Karakteristik Tiap Cluster
K-Means Clustering
Cluster fixed acidity volatile acidity citric acid residual sugar chlorides
1 1 9.922712 0.4139068 0.4628814 2.765763 0.09990000
2 2 7.382260 0.5944301 0.1587611 2.406095 0.08019623
free sulfur dioxide total sulfur dioxide density pH sulphates
1 13.41017 39.38814 0.9976893 3.201847 0.7482373
2 17.31615 50.60753 0.9961955 3.375005 0.6054708
alcohol quality
1 10.60740 5.894915
2 10.31515 5.484638
Cluster 1 (590 data) adalah kelompok wine yang memiliki fixed acidity yang lebih tinggi (9,92), citric acid yang lebih tinggi (0,46), sulphates yang lebih tinggi (0,75), serta densitas yang lebih tinggi (0,9977). Selain itu, cluster ini memiliki volatile acidity yang lebih rendah (0,41) dan nilai pH yang lebih rendah (3,20). Rata-rata kualitas wine dari cluster ini sebesar 5,89, yang lebih tinggi dibandingkan cluster lainnya. Karakteristik ini menunjukkan bahwa Cluster 1 biasanya berisi anggur yang memiliki keasaman lebih tinggi dan kualitas yang lebih baik.

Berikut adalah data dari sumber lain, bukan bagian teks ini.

(* ===== verification/WorkItems.v ===== *)
(** * Work item payloads ([src/capabilities/tools/workitem_tools.py])

    The data the work item tools work on: item trees and updates as a planner
    emits them, their coercion and validation, the resolution and roll-up of
    assignees, and the clean-up of what is sent to the API.  The tools themselves
    are in [WorkItemTools].

    The code rolls assignees up by writing into the nodes; the model returns the
    new nodes.  Nodes come from JSON, so no two share a child. *)

From S2P Require Import Prelude PyStr PyVal PyUuid Json JsonLoads Events Plans Policies Env Definitions Records.

Definition CREATE_WORK_ITEM_FIELDS : list string :=
  ["parentId"; "title"; "description"; "startDate"; "dueDate"; "priority"; "status"; "assigneeUsernames"; "labelNames"].
Definition UPDATE_WORK_ITEM_FIELDS : list string := CREATE_WORK_ITEM_FIELDS.
Definition WORK_ITEM_TREE_NODE_FIELDS : list string :=
  List.filter (λ f, negb (bool_decide (f = "parentId"))) CREATE_WORK_ITEM_FIELDS.
Definition MAX_WORK_ITEM_TREE_DEPTH : Z := 3.
Definition MAX_WORK_ITEM_TREE_ITEMS : Z := 100.

Definition WORK_ITEM_PRIORITIES : list string := ["low"; "medium"; "high"; "urgent"].
Definition WORK_ITEM_STATUSES : list string := ["todo"; "in_progress"; "in_review"; "done"; "archived"].
Definition MEMBER_ENTITY_KEYS : list string := ["project_members"; "workspace_members"; "member_workloads"].

(** [_ISO_DATE_RE.match(s)] *)
Definition iso_date_prefix (s : string) : bool :=
  match chars s with
  | a :: b :: c :: d :: e :: f :: g :: h :: i :: j :: _ =>
      forallb is_digit [a; b; c; d; f; g; i; j] && bool_decide (e = "-"%char) && bool_decide (h = "-"%char)
  | _ => false
  end.

(** [str(v or "").strip()] *)
Definition text_of (v : pyval) : string := strip (str_or_empty v).

(** [_filter_payload] *)
Definition filter_payload (input_data : pyval) (allowed_fields : list string) : dict pyval :=
  match input_data with
  | PDict d => List.filter (λ kv, str_in kv.1 allowed_fields && negb (is_none kv.2)) d
  | _ => []
  end.

(** [_requested_by_user_id] *)
Definition requested_by_user_id (input_data : dict pyval) (context : AgentContext) : option string :=
  let v := dget "requestedByUserId" input_data in
  if truthy v then Some (py_str v)
  else
    match dget "queue_pointer" (ev_payload (base (source_event context))) with
    | PDict queue_pointer =>
        let v := dget "requestedByUserId" queue_pointer in
        if truthy v then Some (py_str v) else None
    | _ => None
    end.

(** [_valid_uuid_or_none] *)
Definition valid_uuid_or_none (v : pyval) : option string :=
  match v with
  | PNone => None
  | _ => option_map uuid_str (uuid_parse (py_str v))
  end.

(** ** Trees *)

Definition TREE_ITEMS_KEYS : list string := ["items"; "workItems"; "work_items"; "tasks"; "children"].
Definition TREE_ROOT_ONLY_FIELDS : list string := ["projectId"; "parentId"; "requestedByUserId"].

(** The list a value stands for: a list, an object or the JSON text of one; [None]
    where the code goes on with the next key. *)
Definition coerced_list (value : pyval) : option (list pyval) :=
  let value := match value with PStr s => json_loads s | _ => Some value end in
  match value with
  | Some (PDict d) => Some [PDict d]
  | Some (PList (x :: l)) => Some (x :: l)
  | _ => None
  end.

Definition has_title (d : dict pyval) : bool := str_truthy (text_of (dget "title" d)).
Definition without_root_fields (d : dict pyval) : dict pyval :=
  List.filter (λ kv, negb (str_in kv.1 TREE_ROOT_ONLY_FIELDS)) d.

(** The keys up to the first with a list; [children] of an input with a title of
    its own ends the search. *)
Fixpoint coerce_keys (keys : list string) (input_data : dict pyval) : option (list pyval) :=
  match keys with
  | [] => None
  | key :: keys' =>
      if bool_decide (key = "children") && has_title input_data then None
      else
        match coerced_list (dget key input_data) with
        | Some l => Some l
        | None => coerce_keys keys' input_data
        end
  end.

Definition coerce_work_item_tree_items (input_data : dict pyval) : option (list pyval) :=
  match coerce_keys TREE_ITEMS_KEYS input_data with
  | Some l => Some l
  | None => if has_title input_data then Some [PDict (without_root_fields input_data)] else None
  end.

(** [_walk]: the nodes one after the other, [count] nodes before them. *)
Definition walk_node (sub : Z → list pyval → string + Z) (count : Z) (node : pyval) : string + Z :=
  match node with
  | PDict d =>
      if negb (has_title d) then inl "Every work item tree node requires a non-empty title."
      else
        let count := count + 1 in
        if MAX_WORK_ITEM_TREE_ITEMS <? count
        then inl ("Work item tree exceeds max size of " +:+ pretty MAX_WORK_ITEM_TREE_ITEMS +:+ " items.")
        else
          match dget "children" d with
          | PNone | PList [] => inr count
          | PList children => sub count children
          | _ => inl "Work item tree 'children' must be a list."
          end
  | _ => inl "Every work item tree node must be an object."
  end.

Fixpoint walk_nodes (sub : Z → list pyval → string + Z) (count : Z) (nodes : list pyval) : string + Z :=
  match nodes with
  | [] => inr count
  | node :: nodes' =>
      match walk_node sub count node with
      | inl error => inl error
      | inr count => walk_nodes sub count nodes'
      end
  end.

(** The depth check comes first, so [fuel] is never used up below the bound. *)
Fixpoint walk (fuel : nat) (depth count : Z) (nodes : list pyval) : string + Z :=
  if MAX_WORK_ITEM_TREE_DEPTH <? depth
  then inl ("Work item tree exceeds max depth of " +:+ pretty MAX_WORK_ITEM_TREE_DEPTH +:+ ".")
  else
    match fuel with
    | O => inl EmptyString
    | S fuel' => walk_nodes (walk fuel' (depth + 1)) count nodes
    end.

Definition validate_work_item_tree (items : option (list pyval)) : option string :=
  match items with
  | None | Some [] => Some "create_workitem_tree requires a non-empty 'items' list."
  | Some items =>
      match walk (Z.to_nat MAX_WORK_ITEM_TREE_DEPTH) 1 0 items with
      | inl error => Some error
      | inr _ => None
      end
  end.

(** ** Assignees *)

(** [_known_member_usernames] *)
Definition add_member (resolver : dict string) (member : pyval) : dict string :=
  match member with
  | PDict m =>
      let username := text_of (dget "username" m) in
      if str_truthy username then
        let add (name : string) (r : dict string) :=
          if str_truthy name then dict_setdefault (py_lower name) username r else r in
        add (text_of (dget "userId" m)) (add (text_of (dget "fullName" m)) (add username resolver))
      else resolver
  | _ => resolver
  end.

Definition known_member_usernames (context : AgentContext) : dict string :=
  foldl (λ resolver key,
      match dget key (cx_entities context) with PList members => foldl add_member resolver members | _ => resolver end)
    [] MEMBER_ENTITY_KEYS.

(** [for v in values: x = f v; if x and x not in cleaned: cleaned.append(x)] *)
Definition add_new (cleaned : list string) (x : option string) : list string :=
  match x with
  | Some name => if str_truthy name && negb (str_in name cleaned) then cleaned ++ [name] else cleaned
  | None => cleaned
  end.
Definition collect_new (l : list (option string)) : list string := foldl add_new [] l.

Definition list_or_single (raw : pyval) : list pyval := match raw with PList l => l | _ => [raw] end.

(** [_clean_usernames] *)
Definition resolve_username (known_usernames : dict string) (username : pyval) : option string :=
  let name := text_of username in
  if str_truthy name then
    match known_usernames with [] => Some name | _ => dict_get (py_lower name) known_usernames end
  else None.

Definition clean_usernames (raw : pyval) (known_usernames : dict string) : list string :=
  collect_new (map (resolve_username known_usernames) (list_or_single raw)).

(** [_rollup_assignee_usernames]: the node afterwards and the names. *)
Fixpoint rollup_assignee_usernames (known_usernames : dict string) (node : pyval) : pyval * list string :=
  match node with
  | PDict d =>
      let subs := map (λ kv, (kv.1, match kv.2 with
                                    | PList l => Some (map (rollup_assignee_usernames known_usernames) l)
                                    | _ => None
                                    end)) d in
      let own := clean_usernames (dget "assigneeUsernames" d) known_usernames in
      let '(d', merged) :=
        match dict_get "children" subs with
        | Some (Some l) =>
            (dict_set "children" (PList (map fst l)) d,
             foldl add_new own (map Some (concat (map snd l))))
        | _ => (d, own)
        end in
      (PDict (match merged with [] => d' | _ => dict_set "assigneeUsernames" (pstrs merged) d' end), merged)
  | _ => (node, [])
  end.

(** [_collect_unresolved_assignees] on one node, when some member is known. *)
Definition missing_names (known_usernames : dict string) (raw : pyval) : list string :=
  match raw with
  | PList l =>
      omap (λ name, let n := text_of name in
                    if str_truthy n && negb (dict_mem (py_lower n) known_usernames) then Some n else None) l
  | _ => []
  end.

Fixpoint unresolved_of (known_usernames : dict string) (node : pyval) : list (dict pyval) :=
  match node with
  | PDict d =>
      let subs := map (λ kv, (kv.1, match kv.2 with
                                    | PList l => concat (map (unresolved_of known_usernames) l)
                                    | _ => []
                                    end)) d in
      match missing_names known_usernames (dget "assigneeUsernames" d) with
      | [] => []
      | missing => [[("title", PStr (str_or_empty (dget "title" d))); ("unresolved", pstrs missing)]]
      end ++ dict_get_or [] "children" subs
  | _ => []
  end.

Definition collect_unresolved_assignees (items : list pyval) (known_usernames : dict string) : list (dict pyval) :=
  match known_usernames with [] => [] | _ => concat (map (unresolved_of known_usernames) items) end.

Cluster 2 (1.009 data) adalah kelompok wine yang mempunyai volatile acidity yang tinggi (0.59), free sulfur dioxide yang tinggi (17.32), total sulfur dioxide yang tinggi (50.61), dan pH yang tinggi (3.38). Namun, cluster ini memiliki fixed acidity yang rendah (7.38) dan citric acid yang rendah (0.16). Rata-rata kualitas wine dari cluster ini lebih rendah (5.48) jika dibandingkan dengan Cluster 1.
Hierarchial Clustering
Cluster_HC fixed acidity volatile acidity citric acid residual sugar
1 1 7.733573 0.5873968 0.1872621 2.558079
2 2 9.665773 0.3909794 0.4632577 2.494536
chlorides free sulfur dioxide total sulfur dioxide density pH
1 0.08231149 18.38959 54.64542 0.9965869 3.351813
2 0.09930722 10.09897 27.68454 0.9971137 3.217629
sulphates alcohol quality Cluster
1 0.6228905 10.22557 5.447935 1.846499
2 0.7391340 10.87643 6.068041 1.136082
Cluster 1 (1.114 data) adalah kelompok wine yang memiliki sifat dengan volatile acidity tinggi (0.59), free sulfur dioxide tinggi (18.39), total sulfur dioxide tinggi (54.65), dan pH yang juga tinggi (3.35). Namun, kelompok ini memiliki fixed acidity yang rendah (7.73) dan citric acid yang rendah (0.19). Rata-rata kualitas wine dalam kelompok ini lebih rendah (5.45) jika dibandingkan dengan Cluster 2.
Cluster 2 (485 data) adalah kelompok anggur dengan sifat yang menunjukkan fixed acidity tinggi (9.67), citric acid tinggi (0.46), sulphates tinggi (0.74), dan kadar alkohol tinggi (10.88). Meskipun begitu, kelompok ini memiliki volatile acidity yang rendah (0.39) dan total sulfur dioxide yang rendah (27.68). Rata-rata kualitas wine di kelompok ini lebih tinggi (6.07) dibandingkan dengan Cluster 1.